Nesse contexto, o IPRAM realiza o atendimento clínico e o exame necroscópico de animais marinhos. Também estamos de prontidão 24h/dia para atender aves, répteis e mamíferos no caso de um derramamento de óleo acontecer no litoral do Espírito Santo, com profissionais capacitados e uma estrutura física apta para realizar a descontaminação.
Além disso realizamos ações de educação ambiental e publicações científicas das informações obtidas. Atualmente temos vários médicos veterinários atuando na linha de frente, e eu não trabalho mais no atendimento clínico aos animais.
Atuo como Responsável Técnico (RT) coordenando a execução geral dos trabalhos, gerando ou mantendo a documentação para licenciamento da nossa atividade (que não são poucas) e abrindo frentes para captação de recursos. Embora nossa renda venha da prestação de serviços com fauna às empresas, o IPRAM é importante porque também pode realizar ações de proteção à fauna quando não há quem se responsabilize financeiramente pelo problema.
Um exemplo disso foi a contribuição que fizemos no ano de 2019 ao prestarmos atendimento às aves contaminadas por óleo provenientes do Parque Nacional Marinho dos Abrolhos (BA) durante o derramamento de óleo sem origem que afligiu a região Nordeste do país, e também – com menor impacto – o ES.
Outra característica do IPRAM é que nossa existência não está vinculada à prestação de um serviço específico; continuaremos exercendo nossas atividades da forma como for possível, com ou sem recursos, enquanto tivermos capacidade.
3) De acordo com suas vivencias na área, quais os maiores problemas enfrentados pelos oceanos e pelos animais marinhos atualmente? E como esses problemas poderiam/podem ser evitados?
Existem vários problemas de origem antrópica envolvendo o ambiente marinho, tais como o despejo de esgoto urbano no mar, a perda de habitat dos animais pela expansão imobiliária do litoral, descarte inadequado do lixo e a sobrepesca.
As soluções envolvem muito diálogo e ações desconfortáveis que alteram nosso estilo de vida. Contudo, é necessário que a sociedade mude alguns dos seus hábitos de consumo, pois como todos os seres que habitam a terra, nós também somos totalmente dependentes da saúde do oceano.
4) Fale um pouco sobre sua trajetória como Médico-Veterinário e como você chegou a esta área de atuação?
Eu sempre me identifiquei com o ambiente marinho; cresci em cidades litorâneas, praticava mergulho em apneia e passeava nas ilhas de Vila Velha nas baiteras da comunidade de pescadores de Itapoã.

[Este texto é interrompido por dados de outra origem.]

(** X17.  A display name has no white space at its start or at its end,
    and trimming it again leaves it as it is. *)
Theorem display_name_stripped (e : value) (n : string) :
  display_name e = Ok n ->
  Str.strip n = n
  /\ (forall c t, n = String c t -> Str.isspace c = false)
  /\ (forall t c, n = t +:+ String c "" -> Str.isspace c = false).
Proof.
  unfold display_name. intros Hn.
  destruct (Py.getitem e "lobbyist") as [p|]; run_in Hn; [|discriminate].
  destruct (Py.get p "first_name" (VStr "")) as [f|]; run_in Hn; [|discriminate].
  destruct (Py.get p "last_name" (VStr "")) as [l|]; run_in Hn; [|discriminate].
  injection Hn as <-. split; [apply strip_idempotent|]. split.
  - intros c t Hs. unfold Str.strip in Hs.
    pose proof (lstrip_head (Py.str f +:+ " " +:+ Py.str l)) as Hh.
    destruct (Str.lstrip _) as [|c' t']; [discriminate Hs|].
    destruct (rstrip_head c' t' Hh) as [r Hr]. rewrite Hr in Hs.
    now injection Hs as <- _.
  - intros t c Hs. unfold Str.strip in Hs. now apply rstrip_last in Hs.
Qed.

Lemma display_name_stripped_witness :
  display_name (entry "  Jane" "Doe " VNone) = Ok "Jane Doe"
  /\ Str.strip "Jane Doe" = "Jane Doe".
Proof.
  assert (display_name (entry "  Jane" "Doe " VNone) = Ok "Jane Doe") as Hn
    by reflexivity.
  split; [exact Hn | exact (proj1 (display_name_stripped _ _ Hn))].
Defined.

(** ** Counts of an exploded column *)

(** X18.  The count of a value in an exploded column is the number of its
    occurrences in the lists of the column, and a value that does not
    occur has no count. *)
Theorem exploded_count {A} `{Countable A} (col : list (list A)) (x : A) :
  Pd.value_counts (Pd.dropna (Pd.explode col)) !! x
  = match length (List.filter (fun y => bool_decide (y = x)) (concat col)) with
    | O => None
    | S n => Some (S n)
    end.
Proof.
  rewrite dropna_explode, value_counts_lookup. unfold Pd.occurrences.
  assert (forall l : list A,
            length (List.filter (fun c => bool_decide (c = Some x)) (map Some l))
            = length (List.filter (fun y => bool_decide (y = x)) l)) as ->;
    [|reflexivity].
  induction l as [|y l IH]; simpl; [reflexivity|].
  destruct (decide (y = x)) as [->|Hne].
  - rewrite !bool_decide_eq_true_2 by reflexivity. simpl. now rewrite IH.
  - rewrite !bool_decide_eq_false_2 by congruence. exact IH.
Qed.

Durante o curso de Medicina Veterinária me aproximei da área de animais silvestres, mas não encontrei cursos específicos para animais marinhos e me dei conta de que precisaria construir meu próprio caminho. Fiz cursos voltados para biólogos e oceanógrafos (como um curso de observador de bordo, por exemplo) e procurei fazer estágios não-remunerados em instituições que trabalhavam com animais marinhos. Uma delas foi o Projeto Tamar, através do qual passei dois meses e meio da Ilha da Trindade, coletando informações sobre a temporada reprodutiva da tartaruga-verde (Chelonia mydas) – uma atividade nada veterinária.

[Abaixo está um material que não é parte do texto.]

(** X4.  How [apply_corrections] fails.  Without a table it raises
    [TypeError]; without the absolute-value column, [KeyError] on that
    label; with a cell in that column that is no number, [TypeError]: in the
    three cases the processor is left as it was.  When the absolute values
    were taken and the target column is missing, it raises [KeyError] on the
    target label and the table keeps the absolute values: the first
    assignment is not undone. *)
Theorem apply_corrections_failures self column_name abs_column :
  (df self = None →
   apply_corrections column_name abs_column self
   = (Raise (TypeError "'NoneType' object is not subscriptable"), self)) ∧
  (∀ frame, df self = Some frame → abs_column ∉ columns frame →
     apply_corrections column_name abs_column self = (Raise (KeyError abs_column), self)) ∧
  (∀ frame s, df self = Some frame → select abs_column frame = [s] → ¬ Forall is_number s →
     ∃ msg, apply_corrections column_name abs_column self = (Raise (TypeError msg), self)) ∧
  (∀ frame s s', df self = Some frame → select abs_column frame = [s] →
     series_abs s = Ok s' → column_name ∉ columns frame →
     ∃ frame',
       apply_corrections column_name abs_column self
       = (Raise (KeyError column_name), set_df (Some frame') self) ∧
       select abs_column frame' = [s'] ∧
       ∀ l, l ≠ abs_column → select l frame' = select l frame).
Proof.
  cbv [apply_corrections mbind method_bind outcome_bind get_self call assign].
  split_and!.
  - by intros ->.
  - intros frame -> Hout. simpl. unfold getitem. by rewrite select_not_elem_of.
  - intros frame s -> Hsel Hnot. simpl. rewrite (getitem_one _ _ s Hsel). simpl.
    destruct (series_abs_not_numbers s Hnot) as [msg ->]. by exists msg.
  - intros frame s s' -> Hsel Habs Hout. simpl.
    pose proof (getitem_one _ _ s Hsel) as Hget. rewrite Hget. simpl. rewrite Habs. simpl.
    destruct (setitem_getitem frame abs_column (OneSeries s) (OneSeries s') Hget)
      as (-> & (Hc & _ & Hsame) & Hsel'); [by apply series_abs_length|].
    simpl in *. unfold getitem. rewrite select_not_elem_of by (by rewrite Hc). simpl.
    eexists. split_and!; [done..|].
    intros l Hl. apply Hsame. by intros ->%list_elem_of_singleton.
Qed.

Outra coisa que ajudou bastante foi participar do GEAS-UVV (Grupo de Estudo de Animais Selvagens da Universidade Vila Velha), onde conviviam estudantes de Medicina Veterinária e ciências biológicas. Nesse universo, passei a frequentar círculos sociais de estudantes de biologia e criar a rede de contatos profissionais com a qual eu viria a fundar o IPRAM, pouco menos de um ano antes da minha graduação.
Ao me formar, em 2011, ainda realizei alguns trabalhos com animais selvagens (como resgate de fauna para empresas de consultoria ou atendimento clínico de pets exóticos) até que nossa ONG se fortalecesse e eu pudesse lhe dedicar toda a minha atenção.